Checkpoint inhibitor immunotherapy is safe and effective for people living with HIV, according to recent research. Treatments that help the immune system fight cancer have revolutionized cancer care, but HIV-positive people have generally been excluded from clinical trials of these new therapies.

Abdul Rafeh Naqash, MD, of the University of Oklahoma Stephenson Cancer Center, and colleagues assessed remission and safety outcomes among 390 people with well-controlled HIV who received PD-1 or PD-L1 checkpoint inhibitors to treat more than 10 types of advanced solid tumors or blood cancers. Some cancers can hijack the PD-1 receptor on T cells to turn off immune responses against them; checkpoint inhibitors release the brakes and restore T-cell activity. These drugs are also being studied as a potential HIV cure approach.

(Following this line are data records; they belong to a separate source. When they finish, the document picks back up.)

(* ===== verification/Toc.v ===== *)
(** The table of contents of a page ([html/toc.rs]): a builder that takes one heading after
    the other, and that it makes the outline of the headings: each heading is below the last
    one before it of a smaller level, and the section numbers increase. *)

From Stdlib Require Import Sorting.Sorted.
From S2P Require Import Prelude RustStd.

(** ** The builder *)

(** [Toc] has a single field, the list of its entries. Levels are at least 1. *)
Inductive TocEntry := mk_TocEntry {
  level : nat;
  sec_number : string;
  heading_name : string;
  heading_id : string;
  children : list TocEntry
}.
Abbreviation Toc := (list TocEntry).

Definition count_entries_with_level (self : Toc) (l : nat) : nat :=
  length (List.filter (fun e => level e =? l) self).

(** The chain, its last entry first. *)
Record TocBuilder := mk_TocBuilder { top_level : Toc; chain : list TocEntry }.

Definition TocBuilder_new : TocBuilder := mk_TocBuilder [] [].

(** [entries.extend(this)]. *)
Definition extend (toc : Toc) (this : option TocEntry) : Toc := toc ++ option_list this.
Definition with_children (e : TocEntry) (c : Toc) : TocEntry :=
  mk_TocEntry (level e) (sec_number e) (heading_name e) (heading_id e) c.

(** The loop of [fold_until]: [this] is the entry popped last. *)
Fixpoint fold_loop_until (l : nat) (top : Toc) (this : option TocEntry) (chain : list TocEntry)
    : TocBuilder :=
  match chain with
  | next :: chain =>
      let next := with_children next (extend (children next) this) in
      if level next <? l then mk_TocBuilder top (next :: chain)
      else fold_loop_until l top (Some next) chain
  | [] => mk_TocBuilder (extend top this) []
  end.
Definition fold_until (l : nat) (self : TocBuilder) : TocBuilder :=
  fold_loop_until l (top_level self) None (chain self).

Definition into_toc (self : TocBuilder) : Toc := top_level (fold_until 0 self).

(** The zeros for the levels between the parent and the heading. *)
Fixpoint zeros (n : nat) : string :=
  match n with O => EmptyString | S n => "0." +:+ zeros n end.

(** The section number of a heading of level [l]. *)
Definition number_for (self : TocBuilder) (l : nat) : string :=
  let '(start, toc_level, toc) := match chain self with
    | [] => (EmptyString, 0, top_level self)
    | entry :: _ => (sec_number entry +:+ ".", level entry, children entry)
    end in
  (start +:+ zeros (l - 1 - toc_level)) +:+ usize_to_string (count_entries_with_level toc l + 1).

Definition push (self : TocBuilder) (l : nat) (nm i : string) : outcome (TocBuilder * string) :=
  if 1 <=? l then
    let self := fold_until l self in
    let sec := number_for self l in
    mret (mk_TocBuilder (top_level self) (mk_TocEntry l sec nm i [] :: chain self), sec)
  else Panicked.

(** [print_inner] and [print]. *)
Fixpoint print_entry (e : TocEntry) : string :=
  nl +:+ "<li><a href=" +:+ dquote +:+ "#" +:+ heading_id e +:+ dquote +:+ ">" +:+ sec_number e +:+ " "
    +:+ heading_name e +:+ "</a><ul>"
    +:+ foldr (fun c v => print_entry c +:+ v) EmptyString (children e) +:+ "</ul></li>".
Definition print (self : Toc) : string :=
  "<ul>" +:+ foldr (fun c v => print_entry c +:+ v) EmptyString self +:+ "</ul>".

(** ** The outline *)

(** The level, the name and the id of a heading. *)
Abbreviation Heading := (nat * string * string)%type.
Definition heading_level (h : Heading) : nat := h.1.1.
#[local] Arguments heading_level : simpl never.
#[local] Arguments Nat.ltb : simpl never.

(** The headings below one of level [l], and those after them. *)
Fixpoint inner (l : nat) (hs : list Heading) : list Heading :=
  match hs with
  | h :: hs => if l <? heading_level h then h :: inner l hs else []
  | [] => []
  end.
Fixpoint after (l : nat) (hs : list Heading) : list Heading :=
  match hs with
  | h :: hs' => if l <? heading_level h then after l hs' else hs
  | [] => []
  end.

Definition show (n : list nat) : string := join "." (List.map usize_to_string n).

Overall response rates were 69% for non-melanoma skin cancer, 60% for Kaposi sarcoma, 47% for melanoma, 31% for non-small-cell lung cancer (NSCLC), 29% for non-Hodgkin lymphoma, 16% for liver cancer, 16% for anal cancer and 11% for head and neck cancer, the researchers reported. These rates are comparable to those seen in studies of HIV-negative people.

The study authors also compared outcomes for 61 HIV-positive and 110 HIV-negative people with NSCLC. The two-year progression-free survival rate was about 18%, and the overall survival rate was about 42% in both groups. The frequency of immune-related adverse events was also comparable.

This study “provides a level of assurance that immune checkpoint inhibitors are broadly safe for people with HIV and have the potential to effectively treat several types of solid tumor cancers,” says Naqash.